The gathering marked the beginning of the inaugural Adaptive Retreat, a weekend specifically designed for young adults with disabilities and their chaperones to provide a space for all to feel welcome.

Territorial Disabilities Ministries Director and Spiritual Formation Resource Officer Major Nancy Helms organized the weekend to not only include but celebrate those who are sometimes pushed to the sidelines.

“It was exciting to plan and implement this necessary gathering,” she said. “It is the first time the Western Territory has provided a retreat specifically for young adults with varied cognitive, neuro and physical needs, where they were welcomed and belonged to something their typical peers experience regularly.”

The weekend was filled with activities aimed for attendees to experience joy. On Friday night, delegates sang campfire songs and roasted marshmallows, faces lit by a toasty fire pit. Saturday morning, each attendee received an award for participation in a field day—accompanied by a Kona Ice Truck, face painting and yard games. Saturday night, the campus Terrace Room was transformed into a movie premiere, where individuals were interviewed by the “paparazzi” and participated in dancing and karaoke.

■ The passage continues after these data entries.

(* ===== verification/DatalinkSend.v ===== *)
(** * The send path of the data link

    The send functions are defined on every frame, and transmit and count only. *)
From S2P Require Import Prelude State Errors Serialize Crc Layer Wire WireExt ExtWalk Frame FrameView Parser Security Datalink ReplayTable DatalinkInv.

(** ** The send functions only transmit *)

Definition auth_ok (c : xgl_datalink_ctx_t) : Prop :=
  dc_auth_required c = true -> forall p, dc_auth_provider c = Ptr p -> provider_sound p.

Lemma transmit_silent w phy frame buffer size :
  auth_ok (d_ctx w) -> frame_wf frame -> bytes_ok buffer -> size <= zlen buffer ->
  (exists n, datalink_auth_tag_len (d_ctx w) = (XGL_OK, n) /\
     size = xgl_frame_serialized_size (fr_payload_len frame) (fr_extensions_len frame) n) ->
  wp (serialize_and_transmit phy frame buffer size) (fun _ w' => quiet w w') w.
Proof.
  intros Hauth Hwf Hb Hs (n & Htag & Hsize). unfold serialize_and_transmit. dl_step. dl_step. dl_step.
  assert (serialized (if dc_auth_required (d_ctx w)
    then xgl_frame_serialize_authenticated buffer size frame (dc_auth_key_id (d_ctx w)) (dc_auth_provider (d_ctx w)) 0
    else xgl_frame_serialize buffer size frame 0)) as (err & len & b & Hrun & Hlen).
  { unfold datalink_auth_tag_len in Htag. destruct (dc_auth_required (d_ctx w)) eqn:Hreq; cbn [negb] in Htag.
    - destruct (dc_auth_provider (d_ctx w)) as [p|] eqn:Hp; [|done]. pose proof (Hauth Hreq p Hp) as Hsound.
      case_if_in Htag; [done|]. injection Htag as <-. apply serialize_auth_total; try done.
      rewrite Hsize. unfold xgl_frame_serialized_size, xgl_frame_auth_overhead.
      change XGL_SECURITY_EXT_SIZE with 15. change XGL_WIRE_BASE_HEADER_SIZE with 24. change XGL_CRC16_SIZE with 2.
      destruct Hsound as [? _]. replace (0 <? ap_tag_len p) with true by lia. lia.
    - injection Htag as <-. apply serialize_total; try done. by rewrite <- frame_size_plain. }
  eapply wp_lift; [exact Hrun|]. cbn beta iota. destruct silent_count_rx as (_ & _ & Htx).
  destruct (is_ok err) eqn:Herr; cbn [negb].
  - apply silent_counted, Hlen. by destruct err.
  - apply silent_bind; [done|]. intros ?. apply silent_bind; [apply silent_error|]. intros ?. apply silent_ret.
Qed.

Lemma wp_dl_malloc size Q w : (forall ok heap, Q ok (w <| d_heap := heap |>)) -> wp (dl_malloc size) Q w.
Proof. intros HQ. unfold wp, dl_malloc. destruct (alloc_answer size (d_heap w)) as [ok heap]. apply HQ. Qed.

Lemma datalink_send_silent w phy frame :
  auth_ok (d_ctx w) -> junk_ok (d_junk w) -> match frame with Ptr f => frame_wf f | NULL => True end ->
  wp (xgl_datalink_send phy frame) (fun _ w' => quiet w w') w.
Proof.
  intros Hauth Hj Hwf. destruct silent_count_rx as (_ & _ & Htx). unfold xgl_datalink_send.
  destruct phy as [phy|]; [|apply wp_ret, quiet_refl]. destruct frame as [frame|]; [|apply wp_ret, quiet_refl].
  case_bool_decide; [apply wp_ret, quiet_refl|]. dl_step. dl_step.
  destruct (datalink_auth_tag_len (d_ctx w)) as [err n] eqn:Htag.
  destruct (is_ok err) eqn:Herr; cbn [negb].
  2: { apply silent_bind; [done|]. intros ?. apply silent_ret. }
  assert (err = XGL_OK) as -> by by destruct err. cbv zeta.
  set (size := xgl_frame_serialized_size _ _ _).
  assert (0 <= size) as Hs0.
  { unfold size, xgl_frame_serialized_size, xgl_frame_auth_overhead. destruct Hwf as (He & Hp & _).
    change XGL_SECURITY_EXT_SIZE with 15. change XGL_WIRE_BASE_HEADER_SIZE with 24. change XGL_CRC16_SIZE with 2.
    pose proof (proj2 (view_points _ _ He)). pose proof (proj2 (view_points _ _ Hp)). destruct (Z.ltb_spec 0 n); lia. }
  destruct (Z.ltb_spec XGL_DATALINK_STACK_BUFFER_SIZE size).
  - dl_step. apply wp_dl_malloc. intros ok heap. assert (quiet w (w <| d_heap := heap |>)) as Hq by by split_and!.
    destruct ok; cbn [negb].
    + dl_step. dl_step. cbn [d_junk set_field]. destruct (Hj size Hs0) as [Hl Hb].
      eapply wp_mono; [apply transmit_silent; [exact Hauth|done|exact Hb|change (size <= zlen (d_junk w size)); lia|by exists n]|].
      intros ? w2. by apply quiet_trans.
    + eapply wp_mono; [apply (silent_bind datalink_count_tx_error)|]; [done|..].
      * intros ?. apply silent_bind; [apply silent_error|]. intros ?. apply silent_ret.
      * intros ? w2. by apply quiet_trans.
  - dl_step. dl_step. destruct (Hj XGL_DATALINK_STACK_BUFFER_SIZE ltac:(done)) as [Hl Hb].
    apply transmit_silent; [done|done|done|lia|by exists n].
Qed.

First-ever Salvation Army adaptive retreat aims for delegates to 'find joy'
Photo by John Docter.

“My favorite part was the dance and karaoke,” said Sonja Erlandson, a delegate from the Anacortes (Washington) Corps. “I like to sing about Jesus and make new friends. Everybody was so kind to me. I hope I get to come next year, too.”

Erlandson was invited to the weekend by her corps officer, Lt. Shane Ingram, who made all of the arrangements for her and her friend, Rachelle, to attend, said Donna Erlandson, Sonja’s mother.

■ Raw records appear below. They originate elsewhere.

(** src/src/network/xgl_network_receive.c:24-65: network_deliver_local *)
Definition network_deliver_local (m : xgl_network_frame_metadata_t) : N xgl_error_t :=
  _ ← nw_stats (fun s => s <| ls_rx_packets := u64 (ls_rx_packets s + 1) |>
                           <| ls_rx_bytes := u64 (ls_rx_bytes s + nm_payload_len m) |>);
  ctx ← nw_get;
  if match nc_upper_layer ctx with NULL => true | Ptr iface => bool_decide (li_receive iface = NULL) end
  then mret XGL_OK
  else nw_pass_up (packet_of_frame m).

(** src/src/network/xgl_network_receive.c:67-91: network_lookup_forward_route *)
Definition network_lookup_forward_route (target_id : Z) : N (xgl_error_t * ptr xgl_route_item_t) :=
  route ← nw_lookup target_id;
  match route with
  | Ptr _ => mret (XGL_OK, route)
  | NULL =>
      _ ← nw_call_error XGL_ERR_ROUTE_NOT_FOUND;
      _ ← network_count_rx_drop;
      mret (XGL_ERR_ROUTE_NOT_FOUND, NULL)
  end.

(** src/src/network/xgl_network_receive.c:93-108: network_validate_forward_ttl *)
Definition network_validate_forward_ttl (ttl : Z) : N xgl_error_t :=
  if 1 <? ttl then mret XGL_OK
  else
    _ ← network_count_rx_drop;
    _ ← nw_call_error XGL_ERR_TTL_EXPIRED;
    mret XGL_ERR_TTL_EXPIRED.

(** src/src/network/xgl_network_receive.c:110-120: network_validate_forward_size *)
Definition network_validate_forward_size (route : xgl_route_item_t) (frame_len : Z) : N xgl_error_t :=
  if (XGL_DATALINK_MAX_FRAME_SIZE <? frame_len) || (ri_max_frame_size route <? frame_len)
  then _ ← network_count_rx_drop; mret XGL_ERR_BUFFER_TOO_SMALL
  else mret XGL_OK.

(** src/src/network/xgl_network_receive.c:122-140: network_rewrite_forward_frame *)
Definition network_rewrite_forward_frame (frame_buf : bytes) (frame_len : Z) (incoming_header : xgl_wire_header_t)
    (forward_buf : bytes) : N (xgl_error_t * bytes) :=
  frame ← lift (rd_bytes frame_buf 0 frame_len);
  forward_buf ← lift (wr_bytes forward_buf 0 frame);
  let wire_header := incoming_header <| wh_ttl := u8 (wh_ttl incoming_header - 1) |> in
  '(err, forward_buf) ← lift (xgl_wire_encode_header forward_buf frame_len wire_header);
  if negb (is_ok err) then _ ← network_count_rx_drop; mret (XGL_ERR_INVALID_FRAME, forward_buf)
  else
    forward_crc ← lift (xgl_crc16_modbus (Ptr forward_buf) 0 (frame_len - XGL_CRC16_SIZE));
    forward_buf ← lift (xgl_serialize_u16_le forward_buf (frame_len - XGL_CRC16_SIZE) forward_crc);
    mret (XGL_OK, forward_buf).

(** The transmission of the rewritten frame; a route without a driver that can
    transmit drops it silently. *)
(** src/src/network/xgl_network_receive.c:187-216: network_forward_remote *)
Definition forward_transmit (route : xgl_route_item_t) (frame_buf : bytes) (frame_len : Z)
    (header : xgl_wire_header_t) (forward_buf : bytes) : N xgl_error_t :=
  '(err, forward_buf) ← network_rewrite_forward_frame frame_buf frame_len header forward_buf;
  if negb (is_ok err) then mret err
  else
    phy ← nw_phy route;
    match phy with
    | NULL => mret XGL_OK
    | Ptr phy =>
        if bool_decide (phy_tx phy = NULL) then mret XGL_OK
        else
          err ← nw_transmit phy forward_buf frame_len;
          if negb (is_ok err) then _ ← network_count_tx_error; mret XGL_ERR_TX_FAILED
          else mret XGL_OK
    end.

“The Adaptive Retreat at Crestmont was a time of renewal for Sonja’s faith,” Donna Erlandson said. “She commented on how special she felt during her time there. The Salvation Army has been and continues to be a blessing to our family in times of need, and in celebration.”

In the planning process, Helms highlighted a desire to bring unique and exciting activities, especially as many attendees never had the opportunity to experience them before. The delegates from New York, who had never been outside of the state, even got to experience Universal Studios, thanks to their corps officer.

In addition to the fun-filled activities, the weekend considered its theme, “Find Joy,” and its meaning in a Christian context. Salvation Army cadets—officers in training—led three worship services throughout the retreat, using the letters from the word “joy” to represent Jesus first (J), others second (O) and yourself last (Y). The cadets used skits, object lessons and games to convey the messages. Additionally, the retreat created spaces for accessibility by providing earplugs, fidget toys and a calm space for escape.

CFOT cadets and staff led worship accompanied by two delegates, who joined with guitar and cajon. In each song, the audience brought passion and dancing. One delegate was asked to join on stage to share the lyrics of each song in American Sign Language (ASL).

Delegates at Salvation Army Adaptive Retreat practice songs in chapel.
Photo by John Docter.

“At every opportunity, cadets and officers were available for assistance or just a smile and a kind word,” said Donna Erlandson. “The genuine feeling of God’s love was truly present.”

In the final worship session on Sunday morning, Helms emphasized how the church often allows for archetypal style to become more valuable than the assurance of belonging for the people in attendance. While many may feel accessibility and creating a space for individuals with disabilities to belong is difficult, it’s clear through Scripture that it’s a commandment.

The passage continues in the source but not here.